PROBLEM REQUIREMENTS: Once you have read the entries below, give them all again without any difference.

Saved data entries
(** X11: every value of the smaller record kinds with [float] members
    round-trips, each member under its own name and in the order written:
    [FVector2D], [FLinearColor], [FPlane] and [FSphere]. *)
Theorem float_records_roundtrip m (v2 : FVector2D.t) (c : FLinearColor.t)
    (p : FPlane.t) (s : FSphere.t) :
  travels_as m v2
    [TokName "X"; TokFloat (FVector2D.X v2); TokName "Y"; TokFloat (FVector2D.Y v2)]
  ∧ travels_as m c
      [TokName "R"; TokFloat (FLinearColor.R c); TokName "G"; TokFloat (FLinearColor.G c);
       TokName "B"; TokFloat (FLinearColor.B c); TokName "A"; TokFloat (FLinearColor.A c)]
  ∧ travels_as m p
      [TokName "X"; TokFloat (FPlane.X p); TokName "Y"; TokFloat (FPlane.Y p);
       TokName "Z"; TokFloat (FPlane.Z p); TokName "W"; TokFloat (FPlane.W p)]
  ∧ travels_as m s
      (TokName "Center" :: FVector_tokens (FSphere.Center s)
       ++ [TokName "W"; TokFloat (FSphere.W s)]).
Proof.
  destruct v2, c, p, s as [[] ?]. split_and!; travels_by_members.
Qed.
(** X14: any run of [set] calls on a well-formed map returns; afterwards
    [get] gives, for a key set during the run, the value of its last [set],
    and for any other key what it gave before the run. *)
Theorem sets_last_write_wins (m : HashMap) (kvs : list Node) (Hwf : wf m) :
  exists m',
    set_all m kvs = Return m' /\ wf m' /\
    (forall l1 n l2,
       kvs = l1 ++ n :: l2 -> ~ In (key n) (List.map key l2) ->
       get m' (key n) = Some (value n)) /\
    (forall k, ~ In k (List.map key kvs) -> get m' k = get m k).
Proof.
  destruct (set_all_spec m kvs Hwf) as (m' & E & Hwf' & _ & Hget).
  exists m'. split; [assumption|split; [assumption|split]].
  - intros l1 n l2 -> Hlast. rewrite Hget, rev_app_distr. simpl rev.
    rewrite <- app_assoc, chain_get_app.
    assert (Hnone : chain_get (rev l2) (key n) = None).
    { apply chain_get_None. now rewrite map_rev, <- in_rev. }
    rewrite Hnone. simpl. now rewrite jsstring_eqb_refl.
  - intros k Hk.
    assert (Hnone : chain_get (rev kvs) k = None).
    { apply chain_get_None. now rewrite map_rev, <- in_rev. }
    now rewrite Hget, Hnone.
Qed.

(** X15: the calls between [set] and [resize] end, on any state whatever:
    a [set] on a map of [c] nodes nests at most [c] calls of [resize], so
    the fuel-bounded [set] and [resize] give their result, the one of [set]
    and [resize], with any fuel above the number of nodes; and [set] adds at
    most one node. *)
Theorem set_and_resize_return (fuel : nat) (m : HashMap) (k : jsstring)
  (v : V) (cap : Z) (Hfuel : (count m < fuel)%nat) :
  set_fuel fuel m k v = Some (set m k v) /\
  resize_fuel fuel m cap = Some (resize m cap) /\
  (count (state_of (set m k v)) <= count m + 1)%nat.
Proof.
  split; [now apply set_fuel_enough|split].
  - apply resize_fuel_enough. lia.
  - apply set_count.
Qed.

TASK ANSWER:
(** X11: every value of the smaller record kinds with [float] members
    round-trips, each member under its own name and in the order written:
    [FVector2D], [FLinearColor], [FPlane] and [FSphere]. *)
Theorem float_records_roundtrip m (v2 : FVector2D.t) (c : FLinearColor.t)
    (p : FPlane.t) (s : FSphere.t) :
  travels_as m v2
    [TokName "X"; TokFloat (FVector2D.X v2); TokName "Y"; TokFloat (FVector2D.Y v2)]
  ∧ travels_as m c
      [TokName "R"; TokFloat (FLinearColor.R c); TokName "G"; TokFloat (FLinearColor.G c);
       TokName "B"; TokFloat (FLinearColor.B c); TokName "A"; TokFloat (FLinearColor.A c)]
  ∧ travels_as m p
      [TokName "X"; TokFloat (FPlane.X p); TokName "Y"; TokFloat (FPlane.Y p);
       TokName "Z"; TokFloat (FPlane.Z p); TokName "W"; TokFloat (FPlane.W p)]
  ∧ travels_as m s
      (TokName "Center" :: FVector_tokens (FSphere.Center s)
       ++ [TokName "W"; TokFloat (FSphere.W s)]).
Proof.
  destruct v2, c, p, s as [[] ?]. split_and!; travels_by_members.
Qed.
(** X14: any run of [set] calls on a well-formed map returns; afterwards
    [get] gives, for a key set during the run, the value of its last [set],
    and for any other key what it gave before the run. *)
Theorem sets_last_write_wins (m : HashMap) (kvs : list Node) (Hwf : wf m) :
  exists m',
    set_all m kvs = Return m' /\ wf m' /\
    (forall l1 n l2,
       kvs = l1 ++ n :: l2 -> ~ In (key n) (List.map key l2) ->
       get m' (key n) = Some (value n)) /\
    (forall k, ~ In k (List.map key kvs) -> get m' k = get m k).
Proof.
  destruct (set_all_spec m kvs Hwf) as (m' & E & Hwf' & _ & Hget).
  exists m'. split; [assumption|split; [assumption|split]].
  - intros l1 n l2 -> Hlast. rewrite Hget, rev_app_distr. simpl rev.
    rewrite <- app_assoc, chain_get_app.
    assert (Hnone : chain_get (rev l2) (key n) = None).
    { apply chain_get_None. now rewrite map_rev, <- in_rev. }
    rewrite Hnone. simpl. now rewrite jsstring_eqb_refl.
  - intros k Hk.
    assert (Hnone : chain_get (rev kvs) k = None).
    { apply chain_get_None. now rewrite map_rev, <- in_rev. }
    now rewrite Hget, Hnone.
Qed.

(** X15: the calls between [set] and [resize] end, on any state whatever:
    a [set] on a map of [c] nodes nests at most [c] calls of [resize], so
    the fuel-bounded [set] and [resize] give their result, the one of [set]
    and [resize], with any fuel above the number of nodes; and [set] adds at
    most one node. *)
Theorem set_and_resize_return (fuel : nat) (m : HashMap) (k : jsstring)
  (v : V) (cap : Z) (Hfuel : (count m < fuel)%nat) :
  set_fuel fuel m k v = Some (set m k v) /\
  resize_fuel fuel m cap = Some (resize m cap) /\
  (count (state_of (set m k v)) <= count m + 1)%nat.
Proof.
  split; [now apply set_fuel_enough|split].
  - apply resize_fuel_enough. lia.
  - apply set_count.
Qed.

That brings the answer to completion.